**Task to complete:**
After finding the line with "Section Available." in the entries below, retype exactly each line from there through the line with "s) <> DELETED;", including that final line.

Dataset items:
(* ===== verification/Availability.v ===== *)
(** * Availability and stability of replies

    When a call must succeed, and that a reply once given is given again by
    every later snapshot of the same history. *)
From stdpp Require Import relations.
From S2P Require Import Prelude ListFacts PyStr Sha256 Json Contract ContractFacts WireFacts Scan.
From S2P Require Import ScanFacts Replay ReplayFacts Expire ExpireFacts Wire WireNested CommitFacts.
From S2P Require Import TransitionFacts Ledger LedgerFacts LedgerOps LedgerIssue LedgerClaims CasState.
From S2P Require Import CasFacts ExpireOps RetryOps ScanOps ClaimOps Reachability.
Local Open Scope py_scope.
Local Open Scope Z_scope.
Import CASState.

Section Available.
Context `{RFC8785} `{!RFC8785Spec}.

(** the conditions an expiry through the projected candidate still has to meet *)
Record timely (s : CASState.t) (c : Candidate.t) (now : Z) : Prop := {
  ti_candidate : HoldState.candidate (hold_state s) = Some c;
  ti_lifecycle : HoldState.artifact_status (hold_state s) <> DELETING
    /\ HoldState.artifact_status (hold_state s) <> DELETED;
  ti_due : Candidate.observed_expires_ms c <= now;
  ti_lease : Candidate.issued_at_ms c <= now < Candidate.lease_until_ms c;
  ti_version : HoldState.artifact_version (hold_state s) + 1 <= _MAX_SAFE_INTEGER;
  ti_holds : Z.of_nat (size (HoldState.active_hold_ids (hold_state s))) <= _MAX_SAFE_INTEGER }.

(** a projected candidate belongs to a finite ACTIVE hold in the due index *)
Lemma projected_bound h c : hold_valid h -> HoldState.candidate h = Some c ->
  candidate_valid c /\ same_due_tuple h c = true /\ HoldState.hold_status h = ACTIVE
  /\ HoldState.due_indexed h = true /\ HoldState.due_score_ms h = HoldState.expires_ms h.
Proof.
  intros Hh Hc. destruct (h_candidate _ Hh _ Hc) as [Hv Hb]. split; [done|].
  unfold HoldState.candidate_bound in Hb.
  rw !andb_true_iff !bool_decide_eq_true in Hb. destruct Hb as (((((((Ea & Eh) & Ed) & Ev) & Ex) & Hf) & Hi) & Hs).
  split; [by apply same_due_tuple_ok|]. split; [|by rw Hi Hs].
  apply Hf.
Qed.

Lemma timely_may_expire q s c now : cas_valid s -> timely s c now -> bound q c ->
  may_expire q (hold_state s) c now (Candidate.owner_principal_id c)
    (Candidate.owner_instance_id c) (Candidate.candidate_fencing_token c).
Proof.
  intros HS [] Hb. destruct (projected_bound _ _ (s_hold _ HS) ti_candidate0)
    as (Hv & (? & ? & ? & ? & ?)%same_due_tuple_ok & Ha & Hi & Hsc).
  constructor; try done; try congruence.
  - by apply (h_member _ (s_hold _ HS)).
  - by rw (b_expires _ _ Hb).
Qed.

Lemma expire_complete q s now component subject c : cas_valid s ->
  ExpireRequest.create c = Ok q -> timely s c now -> 0 <= now <= _MAX_SAFE_INTEGER ->
  component = ARTIFACT_HOLD_REAPER_COMPONENT_TYPE -> subject = ARTIFACT_HOLD_EXPIRY_SUBJECT ->
  ExpireRequest.expire_operation_id q ∉ map Commit.expire_operation_id (commits s) ->
  Forall (fun e => supersedes (candidate_ledger s) c e = false) (entries s) ->
  exists s' r j e k audit outbox,
    expiry_step q s now (Candidate.owner_principal_id c) (Candidate.owner_instance_id c)
      (Candidate.candidate_fencing_token c) s' r j e k audit outbox
    /\ apply_artifact_hold_expiry q s now (Candidate.owner_principal_id c)
         (Candidate.owner_instance_id c) (Candidate.candidate_fencing_token c) component subject
       = Ok (s', r).
Proof.
  intros HS (Hc & Hq & Hb)%expire_request_create_ok Hti Hnow Hcomp Hsubj Hu Hl.
  pose proof (timely_may_expire q s c now HS Hti Hb) as Hm. destruct (Hti).
  destruct (s_projected _ HS _ ti_candidate0) as (e & He & Ee & [Huc _]%live_scan_iff).
  apply list_elem_of_lookup in He as [j Hj].
  destruct (result_of_total q (hold_state s) now Hq (s_hold _ HS) ti_version0) as [r Hr].
  destruct (commit_of_total q (hold_state s) c now _ _ _ r Hq (s_hold _ HS) Hc Hm Hnow ti_holds0 Hr)
    as [k Hk].
  destruct (event_create_total AUDIT k (co_valid _ _ _ _ _ _ Hk)) as [audit Ha].
  destruct (event_create_total OUTBOX k (co_valid _ _ _ _ _ _ Hk)) as [outbox Ho].
  exists (expired_cas s q j e now k audit outbox), r, j, e, k, audit, outbox.
  assert (expiry_step q s now (Candidate.owner_principal_id c) (Candidate.owner_instance_id c)
    (Candidate.candidate_fencing_token c) (expired_cas s q j e now k audit outbox) r j e k audit
    outbox) as Hst by (constructor; rw ?Ee; done).
  split; [done|]. apply expire_first_ok; [done|]. split; [done|]. split.
  { constructor; [done| |apply Hc]. constructor; [apply Hc|apply Hc|done..]. }
  split; [done|]. by exists j, e, k, audit, outbox.
Qed.
End Available.

(** ** Stability *)
Section Stable.
Context `{RFC8785} `{!RFC8785Spec}.

(** after a first expiry the same caller gets the same reply until a claim takes over *)
Lemma expiry_step_stable q s now p i f s1 r j e k audit outbox s2 now' component subject :
  cas_valid s -> expire_request_valid q -> expiry_context now p i f component subject ->
  expiry_step q s now p i f s1 r j e k audit outbox -> rtc moves s1 s2 ->
  0 <= now' <= _MAX_SAFE_INTEGER ->
  current_claim (candidate_ledger s2) (ExpireRequest.expire_operation_id q) = None ->
  apply_artifact_hold_expiry q s2 now' p i f component subject = Ok (s2, r).
Proof.
  intros HS Hq Hctx Hst Hrtc Hnow Hcl.
  assert (s1 = expired_cas s q j e now k audit outbox) as -> by apply Hst.
  set (s1 := expired_cas s q j e now k audit outbox) in *.
  assert (cas_valid s1) as HS1.
  { destruct Hst. apply (expired_cas_valid s q j e now p i f r k audit outbox); try done. apply Hctx. }
  destruct (history _ _ Hrtc HS1) as [HS2 Hx].
  assert (k ∈ commits s1) as Hk1 by (apply elem_of_app; right; by left).
  assert (k ∈ commits s2) as Hk.
  { eapply elem_of_prefix; [exact Hk1|apply Hx]. }
  pose proof (co_expire _ _ _ _ _ _ (es_commit _ _ _ _ _ _ _ _ _ _ _ _ _ Hst)) as Ek.
  set (e1 := LedgerEntry.consume e (ExpireRequest.expire_operation_id q) now).
  assert (e1 ∈ entries s2) as He1.
  { apply (x_consumed _ _ Hx); [|done]. eapply expired_entry, Hst. }
  pose proof (s_evidence _ HS2) as Hevs. rw Forall_forall in Hevs.
  destruct (Hevs _ Hk) as (e2 & He2 & Hev2).
  assert (e2 = e1) as ->.
  { assert (NoDup (consumed_operations (candidate_ledger s2))) as Hn
      by (rw (s_consumed _ HS2); apply HS2).
    eapply NoDup_omap_inj; [exact Hn|done|done|apply Hev2|]. cbn. by rw Ek. }
  apply (expire_committed_ok q s2 now' p i f component subject s2 r k Hk Ek).
  destruct Hst. destruct es_may, Hx, Hctx.
  split; [done|]. split; [by constructor|]. split; [done|]. split.
  - exists e1. do 2 (split; [done|]). split; [done|]. split; [by apply bound_business|]. left.
    constructor; try done. apply m_bound.
  - split; [by rw x_artifact m_artifact; destruct m_bound|].
    split; [by rw x_hold m_hold; destruct m_bound|]. split; [done|]. symmetry.
    by eapply committed_result_ok.
Qed.

(** the candidate that committed loses its authority to the first claim *)
Lemma superseded_fails q s now p i f component subject k e cl s' r : cas_valid s ->
  k ∈ commits s -> Commit.expire_operation_id k = ExpireRequest.expire_operation_id q ->
  e ∈ entries s -> LedgerEntry.consumed_by_expire_operation_id e = Some (Commit.expire_operation_id k) ->
  ExpireRequest.candidate_lease_id q = Candidate.candidate_lease_id (LedgerEntry.candidate e) ->
  current_claim (candidate_ledger s) (ExpireRequest.expire_operation_id q) = Some cl ->
  apply_artifact_hold_expiry q s now p i f component subject = Ok (s', r) -> False.
Proof.
  intros HS Hk Ek He Eo El Hcl Hr.
  apply (expire_committed_ok _ _ _ _ _ _ _ _ _ _ k Hk Ek) in Hr
    as (_ & _ & _ & (e' & He' & Hev & _ & _ & Hau) & _).
  assert (e' = e) as ->.
  { assert (NoDup (consumed_operations (candidate_ledger s))) as Hn
      by (rw (s_consumed _ HS); apply HS).
    eapply NoDup_omap_inj; [exact Hn|done|done|apply Hev|done]. }
  destruct Hau as [[]|(? & [])]; congruence.
Qed.

(** at any time one authority may ask for the result of an operation *)
Lemma authority_unique l q1 q2 c p1 p2 i1 i2 f1 f2 now :
  ExpireRequest.expire_operation_id q1 = ExpireRequest.expire_operation_id q2 ->
  replay_authority l q1 c p1 i1 f1 now -> replay_authority l q2 c p2 i2 f2 now ->
  p1 = p2 /\ i1 = i2 /\ f1 = f2.
Proof.
  intros E (-> & _ & H1) (-> & _ & H2). split; [done|].
  destruct H1 as [[]|(cl1 & [])], H2 as [[]|(cl2 & [])]; rw ?E; split; congruence.
Qed.
End Stable.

**Task output:**
Section Available.
Context `{RFC8785} `{!RFC8785Spec}.

(** the conditions an expiry through the projected candidate still has to meet *)
Record timely (s : CASState.t) (c : Candidate.t) (now : Z) : Prop := {
  ti_candidate : HoldState.candidate (hold_state s) = Some c;
  ti_lifecycle : HoldState.artifact_status (hold_state s) <> DELETING
    /\ HoldState.artifact_status (hold_state s) <> DELETED;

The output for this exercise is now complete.